» Work required
Without altering anything, repeat each of the records.

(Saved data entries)
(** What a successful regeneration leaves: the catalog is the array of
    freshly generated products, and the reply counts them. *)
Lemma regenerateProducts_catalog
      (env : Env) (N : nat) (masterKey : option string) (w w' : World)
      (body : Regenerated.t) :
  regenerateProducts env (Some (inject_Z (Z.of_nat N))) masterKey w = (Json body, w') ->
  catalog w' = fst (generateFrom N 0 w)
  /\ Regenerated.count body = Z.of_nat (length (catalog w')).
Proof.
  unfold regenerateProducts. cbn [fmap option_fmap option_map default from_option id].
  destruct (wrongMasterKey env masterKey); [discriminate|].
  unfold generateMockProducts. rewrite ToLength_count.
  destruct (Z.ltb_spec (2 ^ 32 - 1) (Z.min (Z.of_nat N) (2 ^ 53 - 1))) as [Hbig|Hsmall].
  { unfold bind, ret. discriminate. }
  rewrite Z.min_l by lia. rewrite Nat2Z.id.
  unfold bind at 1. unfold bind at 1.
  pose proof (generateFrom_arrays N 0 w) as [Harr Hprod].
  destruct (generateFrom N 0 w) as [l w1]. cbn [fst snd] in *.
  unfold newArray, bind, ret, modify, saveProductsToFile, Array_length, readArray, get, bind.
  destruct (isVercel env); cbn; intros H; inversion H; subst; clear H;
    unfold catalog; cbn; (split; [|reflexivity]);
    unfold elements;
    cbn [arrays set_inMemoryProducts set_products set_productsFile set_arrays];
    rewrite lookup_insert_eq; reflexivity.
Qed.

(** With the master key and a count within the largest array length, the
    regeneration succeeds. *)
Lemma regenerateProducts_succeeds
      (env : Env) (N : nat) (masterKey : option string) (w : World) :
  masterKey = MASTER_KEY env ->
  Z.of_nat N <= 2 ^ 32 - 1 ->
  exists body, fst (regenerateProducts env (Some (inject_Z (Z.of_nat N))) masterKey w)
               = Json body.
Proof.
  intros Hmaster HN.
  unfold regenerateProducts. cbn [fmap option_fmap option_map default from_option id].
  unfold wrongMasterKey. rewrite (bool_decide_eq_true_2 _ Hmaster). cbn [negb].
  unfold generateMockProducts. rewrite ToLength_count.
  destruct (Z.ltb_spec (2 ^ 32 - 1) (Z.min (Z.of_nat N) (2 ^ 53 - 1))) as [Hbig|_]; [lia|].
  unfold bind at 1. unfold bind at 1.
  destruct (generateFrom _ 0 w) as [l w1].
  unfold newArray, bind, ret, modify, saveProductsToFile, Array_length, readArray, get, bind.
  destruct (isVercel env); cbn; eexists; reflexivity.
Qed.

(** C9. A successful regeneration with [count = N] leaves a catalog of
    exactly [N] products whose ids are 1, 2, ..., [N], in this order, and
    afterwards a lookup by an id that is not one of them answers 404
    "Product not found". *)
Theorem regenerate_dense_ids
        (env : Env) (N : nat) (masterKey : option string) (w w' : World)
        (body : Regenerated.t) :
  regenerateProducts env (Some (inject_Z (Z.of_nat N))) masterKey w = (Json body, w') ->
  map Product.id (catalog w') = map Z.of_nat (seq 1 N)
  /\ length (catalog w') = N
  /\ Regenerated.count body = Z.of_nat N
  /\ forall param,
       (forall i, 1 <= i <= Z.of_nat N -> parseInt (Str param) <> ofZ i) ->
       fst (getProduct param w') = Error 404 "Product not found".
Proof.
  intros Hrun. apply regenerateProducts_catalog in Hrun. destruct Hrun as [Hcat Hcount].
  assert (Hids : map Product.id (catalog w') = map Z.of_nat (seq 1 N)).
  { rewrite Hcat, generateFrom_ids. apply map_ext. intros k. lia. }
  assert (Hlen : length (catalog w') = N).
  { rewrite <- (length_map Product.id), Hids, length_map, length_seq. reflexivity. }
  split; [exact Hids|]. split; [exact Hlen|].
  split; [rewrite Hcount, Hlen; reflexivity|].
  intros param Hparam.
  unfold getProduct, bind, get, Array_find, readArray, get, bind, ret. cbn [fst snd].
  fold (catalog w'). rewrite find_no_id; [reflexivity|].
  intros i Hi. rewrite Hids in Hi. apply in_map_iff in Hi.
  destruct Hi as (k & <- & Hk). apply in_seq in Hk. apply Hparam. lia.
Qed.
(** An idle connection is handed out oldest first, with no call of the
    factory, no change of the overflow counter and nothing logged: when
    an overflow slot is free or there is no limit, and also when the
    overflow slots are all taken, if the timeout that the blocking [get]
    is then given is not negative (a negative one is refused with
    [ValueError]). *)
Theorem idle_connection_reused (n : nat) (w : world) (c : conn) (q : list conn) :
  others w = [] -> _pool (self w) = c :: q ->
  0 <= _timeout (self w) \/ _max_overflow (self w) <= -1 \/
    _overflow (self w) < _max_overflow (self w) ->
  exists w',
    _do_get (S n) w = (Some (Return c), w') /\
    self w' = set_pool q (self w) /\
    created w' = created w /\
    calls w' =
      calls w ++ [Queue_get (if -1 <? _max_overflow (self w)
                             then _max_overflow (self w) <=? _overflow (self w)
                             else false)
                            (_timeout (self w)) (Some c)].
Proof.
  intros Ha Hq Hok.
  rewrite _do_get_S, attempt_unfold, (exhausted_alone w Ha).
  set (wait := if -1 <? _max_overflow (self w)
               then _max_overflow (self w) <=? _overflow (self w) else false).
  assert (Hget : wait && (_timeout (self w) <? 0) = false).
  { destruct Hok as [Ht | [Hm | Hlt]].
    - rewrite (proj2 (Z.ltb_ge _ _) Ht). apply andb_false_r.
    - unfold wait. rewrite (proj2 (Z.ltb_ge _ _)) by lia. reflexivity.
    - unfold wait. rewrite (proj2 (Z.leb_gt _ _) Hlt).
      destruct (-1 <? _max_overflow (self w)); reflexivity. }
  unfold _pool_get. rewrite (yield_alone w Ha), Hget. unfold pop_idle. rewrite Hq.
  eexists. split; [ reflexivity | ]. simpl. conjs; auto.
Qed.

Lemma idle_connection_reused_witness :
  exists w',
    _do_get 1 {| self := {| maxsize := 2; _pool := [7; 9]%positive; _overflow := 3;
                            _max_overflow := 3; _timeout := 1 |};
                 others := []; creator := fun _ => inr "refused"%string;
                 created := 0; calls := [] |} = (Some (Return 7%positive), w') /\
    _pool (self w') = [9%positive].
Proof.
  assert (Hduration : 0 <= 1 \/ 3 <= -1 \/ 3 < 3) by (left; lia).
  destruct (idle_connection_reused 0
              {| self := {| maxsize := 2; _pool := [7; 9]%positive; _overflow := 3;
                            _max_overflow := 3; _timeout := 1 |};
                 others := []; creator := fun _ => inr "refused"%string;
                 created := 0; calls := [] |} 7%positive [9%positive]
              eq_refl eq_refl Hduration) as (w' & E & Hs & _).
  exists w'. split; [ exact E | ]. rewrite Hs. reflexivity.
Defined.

» The answer
(** What a successful regeneration leaves: the catalog is the array of
    freshly generated products, and the reply counts them. *)
Lemma regenerateProducts_catalog
      (env : Env) (N : nat) (masterKey : option string) (w w' : World)
      (body : Regenerated.t) :
  regenerateProducts env (Some (inject_Z (Z.of_nat N))) masterKey w = (Json body, w') ->
  catalog w' = fst (generateFrom N 0 w)
  /\ Regenerated.count body = Z.of_nat (length (catalog w')).
Proof.
  unfold regenerateProducts. cbn [fmap option_fmap option_map default from_option id].
  destruct (wrongMasterKey env masterKey); [discriminate|].
  unfold generateMockProducts. rewrite ToLength_count.
  destruct (Z.ltb_spec (2 ^ 32 - 1) (Z.min (Z.of_nat N) (2 ^ 53 - 1))) as [Hbig|Hsmall].
  { unfold bind, ret. discriminate. }
  rewrite Z.min_l by lia. rewrite Nat2Z.id.
  unfold bind at 1. unfold bind at 1.
  pose proof (generateFrom_arrays N 0 w) as [Harr Hprod].
  destruct (generateFrom N 0 w) as [l w1]. cbn [fst snd] in *.
  unfold newArray, bind, ret, modify, saveProductsToFile, Array_length, readArray, get, bind.
  destruct (isVercel env); cbn; intros H; inversion H; subst; clear H;
    unfold catalog; cbn; (split; [|reflexivity]);
    unfold elements;
    cbn [arrays set_inMemoryProducts set_products set_productsFile set_arrays];
    rewrite lookup_insert_eq; reflexivity.
Qed.

(** With the master key and a count within the largest array length, the
    regeneration succeeds. *)
Lemma regenerateProducts_succeeds
      (env : Env) (N : nat) (masterKey : option string) (w : World) :
  masterKey = MASTER_KEY env ->
  Z.of_nat N <= 2 ^ 32 - 1 ->
  exists body, fst (regenerateProducts env (Some (inject_Z (Z.of_nat N))) masterKey w)
               = Json body.
Proof.
  intros Hmaster HN.
  unfold regenerateProducts. cbn [fmap option_fmap option_map default from_option id].
  unfold wrongMasterKey. rewrite (bool_decide_eq_true_2 _ Hmaster). cbn [negb].
  unfold generateMockProducts. rewrite ToLength_count.
  destruct (Z.ltb_spec (2 ^ 32 - 1) (Z.min (Z.of_nat N) (2 ^ 53 - 1))) as [Hbig|_]; [lia|].
  unfold bind at 1. unfold bind at 1.
  destruct (generateFrom _ 0 w) as [l w1].
  unfold newArray, bind, ret, modify, saveProductsToFile, Array_length, readArray, get, bind.
  destruct (isVercel env); cbn; eexists; reflexivity.
Qed.

(** C9. A successful regeneration with [count = N] leaves a catalog of
    exactly [N] products whose ids are 1, 2, ..., [N], in this order, and
    afterwards a lookup by an id that is not one of them answers 404
    "Product not found". *)
Theorem regenerate_dense_ids
        (env : Env) (N : nat) (masterKey : option string) (w w' : World)
        (body : Regenerated.t) :
  regenerateProducts env (Some (inject_Z (Z.of_nat N))) masterKey w = (Json body, w') ->
  map Product.id (catalog w') = map Z.of_nat (seq 1 N)
  /\ length (catalog w') = N
  /\ Regenerated.count body = Z.of_nat N
  /\ forall param,
       (forall i, 1 <= i <= Z.of_nat N -> parseInt (Str param) <> ofZ i) ->
       fst (getProduct param w') = Error 404 "Product not found".
Proof.
  intros Hrun. apply regenerateProducts_catalog in Hrun. destruct Hrun as [Hcat Hcount].
  assert (Hids : map Product.id (catalog w') = map Z.of_nat (seq 1 N)).
  { rewrite Hcat, generateFrom_ids. apply map_ext. intros k. lia. }
  assert (Hlen : length (catalog w') = N).
  { rewrite <- (length_map Product.id), Hids, length_map, length_seq. reflexivity. }
  split; [exact Hids|]. split; [exact Hlen|].
  split; [rewrite Hcount, Hlen; reflexivity|].
  intros param Hparam.
  unfold getProduct, bind, get, Array_find, readArray, get, bind, ret. cbn [fst snd].
  fold (catalog w'). rewrite find_no_id; [reflexivity|].
  intros i Hi. rewrite Hids in Hi. apply in_map_iff in Hi.
  destruct Hi as (k & <- & Hk). apply in_seq in Hk. apply Hparam. lia.
Qed.
(** An idle connection is handed out oldest first, with no call of the
    factory, no change of the overflow counter and nothing logged: when
    an overflow slot is free or there is no limit, and also when the
    overflow slots are all taken, if the timeout that the blocking [get]
    is then given is not negative (a negative one is refused with
    [ValueError]). *)
Theorem idle_connection_reused (n : nat) (w : world) (c : conn) (q : list conn) :
  others w = [] -> _pool (self w) = c :: q ->
  0 <= _timeout (self w) \/ _max_overflow (self w) <= -1 \/
    _overflow (self w) < _max_overflow (self w) ->
  exists w',
    _do_get (S n) w = (Some (Return c), w') /\
    self w' = set_pool q (self w) /\
    created w' = created w /\
    calls w' =
      calls w ++ [Queue_get (if -1 <? _max_overflow (self w)
                             then _max_overflow (self w) <=? _overflow (self w)
                             else false)
                            (_timeout (self w)) (Some c)].
Proof.
  intros Ha Hq Hok.
  rewrite _do_get_S, attempt_unfold, (exhausted_alone w Ha).
  set (wait := if -1 <? _max_overflow (self w)
               then _max_overflow (self w) <=? _overflow (self w) else false).
  assert (Hget : wait && (_timeout (self w) <? 0) = false).
  { destruct Hok as [Ht | [Hm | Hlt]].
    - rewrite (proj2 (Z.ltb_ge _ _) Ht). apply andb_false_r.
    - unfold wait. rewrite (proj2 (Z.ltb_ge _ _)) by lia. reflexivity.
    - unfold wait. rewrite (proj2 (Z.leb_gt _ _) Hlt).
      destruct (-1 <? _max_overflow (self w)); reflexivity. }
  unfold _pool_get. rewrite (yield_alone w Ha), Hget. unfold pop_idle. rewrite Hq.
  eexists. split; [ reflexivity | ]. simpl. conjs; auto.
Qed.

Lemma idle_connection_reused_witness :
  exists w',
    _do_get 1 {| self := {| maxsize := 2; _pool := [7; 9]%positive; _overflow := 3;
                            _max_overflow := 3; _timeout := 1 |};
                 others := []; creator := fun _ => inr "refused"%string;
                 created := 0; calls := [] |} = (Some (Return 7%positive), w') /\
    _pool (self w') = [9%positive].
Proof.
  assert (Hduration : 0 <= 1 \/ 3 <= -1 \/ 3 < 3) by (left; lia).
  destruct (idle_connection_reused 0
              {| self := {| maxsize := 2; _pool := [7; 9]%positive; _overflow := 3;
                            _max_overflow := 3; _timeout := 1 |};
                 others := []; creator := fun _ => inr "refused"%string;
                 created := 0; calls := [] |} 7%positive [9%positive]
              eq_refl eq_refl Hduration) as (w' & E & Hs & _).
  exists w'. split; [ exact E | ]. rewrite Hs. reflexivity.
Defined.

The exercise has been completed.